Alarmed, her friends send for a servant of God. The hour is late, but the message is urgent—a soul passing into eternity without God and without hope. Soon he enters the chamber of death, and gazes upon the troubled countenance of one whom but a few brief hours ago he had met in the streets, but who is now rapidly passing away from this scene forever. The word of God is read, scripture after scripture is quoted, telling of God's grace and love, but no sign nor sound indicates that death's victim hears the words of life; and silently and sadly her immortal spirit passes away into a region where nothing remains but judgment for those who, like her, had "neglected so great salvation."
Alone! no Saviour's hand to guide, no Saviour's heart to trust. What can be more sadly solemn than to leave a circle of loving earthly friends, and to pass into another circle without a single friend, a place where all are hateful and hate one another, where the worm dieth not, and the fire is not quenched?
Let us leave this scene, where a soul is passing, a lonely stranger, from a loved family circle into a friendless eternity. Follow me, my reader, to a convalescent home in connection with B—Hospital.

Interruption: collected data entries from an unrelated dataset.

Lemma api_event_found d api m0 o e m :
  bus_desc_ok d -> api_holds api (bd_objects d) (bd_events d) m0 ->
  o ∈ bd_objects d -> e ∈ od_events o ->
  obus_bus_api_event api (od_uid o) (evd_uid e) m = Some (Some e, m).
Proof.
  intros D H Ho He. unfold obus_bus_api_event, OBUS_INVALID_UID.
  destruct (bo_obj _ D o Ho) as ([? ?] & _ & _ & _ & Hf). rewrite Forall_forall in Hf.
  destruct (Hf e He). destruct (Z.eqb_spec (od_uid o) 0); [lia|].
  destruct (Z.eqb_spec (evd_uid e) 0); [lia|]. cbn [orb]. unfold mbind, M_bind.
  rewrite (const_table_lookup (evt_table (bd_objects d)) _ _ e m0); [done|apply H|apply H| |].
  - apply (keyed_NoDup evd_uid); [apply D|]. intros o' Ho'. by destruct (bo_obj _ D o' Ho') as (? & ? & ? & ? & ?).
  - apply (elem_of_keyed evd_uid). by exists o.
Qed.

Lemma api_bus_event_found d api m0 e m :
  bus_desc_ok d -> api_holds api (bd_objects d) (bd_events d) m0 -> e ∈ bd_events d ->
  uid_ok (bed_uid e) -> obus_bus_api_bus_event api (bed_uid e) m = Some (Some e, m).
Proof.
  intros D H He Hu. unfold obus_bus_api_bus_event, OBUS_INVALID_UID. unfold uid_ok in Hu.
  destruct (Z.eqb_spec (bed_uid e) 0); [lia|]. unfold mbind, M_bind.
  rewrite (const_table_lookup (bus_evt_table (bd_events d)) _ _ e m0); [done|apply H|apply H| |].
  - unfold bus_evt_table. rewrite map_map. apply D.
  - apply list_elem_of_fmap. by exists e.
Qed.

Lemma api_method_found d api m0 o x m :
  bus_desc_ok d -> api_holds api (bd_objects d) (bd_events d) m0 ->
  o ∈ bd_objects d -> x ∈ od_methods o ->
  obus_bus_api_method api (od_uid o) (md_uid x) m = Some (Some x, m).
Proof.
  intros D H Ho He. unfold obus_bus_api_method, OBUS_INVALID_UID.
  destruct (bo_obj _ D o Ho) as ([? ?] & _ & Hf & _). rewrite Forall_forall in Hf.
  destruct (Hf x He). destruct (Z.eqb_spec (od_uid o) 0); [lia|].
  destruct (Z.eqb_spec (md_uid x) 0); [lia|]. cbn [orb]. unfold mbind, M_bind.
  rewrite (const_table_lookup (mtd_table (bd_objects d)) _ _ x m0); [done|apply H|apply H| |].
  - apply (keyed_NoDup md_uid); [apply D|]. intros o' Ho'. by destruct (bo_obj _ D o' Ho') as (? & ? & ? & ? & ?).
  - apply (elem_of_keyed md_uid). by exists o.
Qed.

(** C29: once a bus description is loaded (distinct 16-bit uids, memory that
    suffices), every lookup answers exactly from the description: an object by
    its uid, a method or an event by the uid of its object and its own, a bus
    event by its uid; the answer is NULL when there is none, uid 0 included. *)
Theorem bus_api_lookups d m :
  bus_desc_ok d -> Forall (fun e => uid_ok (bed_uid e)) (bd_events d) ->
  wp (obus_bus_api_init d)
     (fun r m' => let '(ret, api) := r in ret = 0 /\
        forall a b, 0 <= a < 2 ^ 16 -> 0 <= b < 2 ^ 16 ->
          wp (obus_bus_api_object api a) (fun o _ => match o with
            | Some o => o ∈ bd_objects d /\ od_uid o = a
            | None => forall o, o ∈ bd_objects d -> od_uid o <> a end) m' /\
          wp (obus_bus_api_method api a b) (fun x _ => match x with
            | Some x => exists o, o ∈ bd_objects d /\ od_uid o = a /\ x ∈ od_methods o /\ md_uid x = b
            | None => forall o x, o ∈ bd_objects d -> od_uid o = a -> x ∈ od_methods o -> md_uid x <> b
            end) m' /\
          wp (obus_bus_api_event api a b) (fun x _ => match x with
            | Some x => exists o, o ∈ bd_objects d /\ od_uid o = a /\ x ∈ od_events o /\ evd_uid x = b
            | None => forall o x, o ∈ bd_objects d -> od_uid o = a -> x ∈ od_events o -> evd_uid x <> b
            end) m' /\
          wp (obus_bus_api_bus_event api a) (fun e _ => match e with
            | Some e => e ∈ bd_events d /\ bed_uid e = a
            | None => forall e, e ∈ bd_events d -> bed_uid e <> a end) m') m.
Proof.
  intros D Hev. apply wp_bus_api_init; [done|].
  intros api m' [W1 W2 W3 W4 C1 C2 C3 C4] _. split; [done|]. intros a b Ha Hb.
  rewrite Forall_forall in Hev. split_and!.
  - eapply wp_uid_lookup; [exact W1|exact C1| |done|done].
    intros x Hx _. destruct (bo_obj _ D x Hx) as [Hu _]. unfold uid_ok in Hu. lia.
  - eapply (wp_keyed_lookup md_uid); [exact W2|exact C2| |done|done| |done].
    + intros o Hin. destruct (bo_obj _ D o Hin) as (? & ? & ? & ? & ?). done.
    + intros o x. by exists o.
  - eapply (wp_keyed_lookup evd_uid); [exact W3|exact C3| |done|done| |done].
    + intros o Hin. destruct (bo_obj _ D o Hin) as (? & ? & ? & ? & ?). done.
    + intros o x. by exists o.
  - eapply wp_uid_lookup; [exact W4|exact C4| |done|done].
    intros x Hx _. specialize (Hev x Hx). unfold uid_ok in Hev. lia.
Qed.
End Specs.

Section Witnesses.
#[local] Existing Instance ample_alloc.

Definition wit_method : obus_method_desc := MethodDesc 21 1 None.
Definition wit_event : obus_event_desc := EventDesc 31 1 [].
Definition wit_info : obus_struct_desc := StructDesc 2 4 0 [].
Definition wit_object : obus_object_desc := ObjectDesc 11 1 wit_info [wit_event] [wit_method].
Definition wit_bus : obus_bus_desc := BusDesc [wit_object] [BusEventDesc 41 1] 77.

Lemma wit_bus_ok : bus_desc_ok wit_bus.
Proof.
  constructor; [apply NoDup_singleton..|].
  intros o ->%list_elem_of_singleton. cbn.
  unfold uid_ok. repeat split; try apply NoDup_singleton; try (apply Forall_singleton; cbn); lia.
Qed.

Lemma bus_api_lookups_witness :
  wp (obus_bus_api_init wit_bus)
     (fun r m' => let '(ret, api) := r in ret = 0 /\
        wp (obus_bus_api_object api 1) (fun o _ => match o with
            | Some o => o ∈ [wit_object] /\ od_uid o = 1
            | None => forall o, o ∈ [wit_object] -> od_uid o <> 1 end) m') mem0.
Proof.
  eapply wp_mono; [apply (bus_api_lookups wit_bus mem0)|].
  - exact wit_bus_ok.
  - apply Forall_singleton. unfold uid_ok. cbn. lia.
  - intros [ret api] m' [-> H]. split; [done|]. apply (H 1 1); lia.
Defined.
End Witnesses.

A poor sufferer had left the hospital, so far recovered that he could be safely transferred to the convalescent home, and at last he seemed so much better that the day was fixed for him to return home to his friends. Before leaving the home he asked, and obtained, permission to walk through the grounds once more. A keen, cutting wind was blowing, and as he came indoors, just before starting for his home, a violent attack laid him low, and in a few brief hours he, too, stood on the borderland of eternity—eternity.
One of the nurses supported him during the short death struggle, till at last he fell back into her arms motionless; another nurse ran forward, and in a touching tone exclaimed—
“Poor fellow! what a sad thing, dying here all alone, without a friend near him."
The apparently dead man opened his lips, and slowly and sweetly the words fell from them—
“Not alone; Jesus is with me I " and immediately his spirit passed away from a friendless scene into one where is the "Friend that sticketh closer than a brother."
Reader, are you living without Christ and without hope in the world? If so, remember that to live without Christ is, in most cases, to die without Him, and then an endless eternity in the lake of fire. I beseech you to consider your ways, your end, your prospects, and turn to Christ at once; there you will find that if left alone in this world, in the midst of sorrow, suffering—yea, death itself, you will find your home in the presence of one who will never leave you nor forsake you, and at all times you will be able to say, " I am not alone; Jesus is with me." H. N.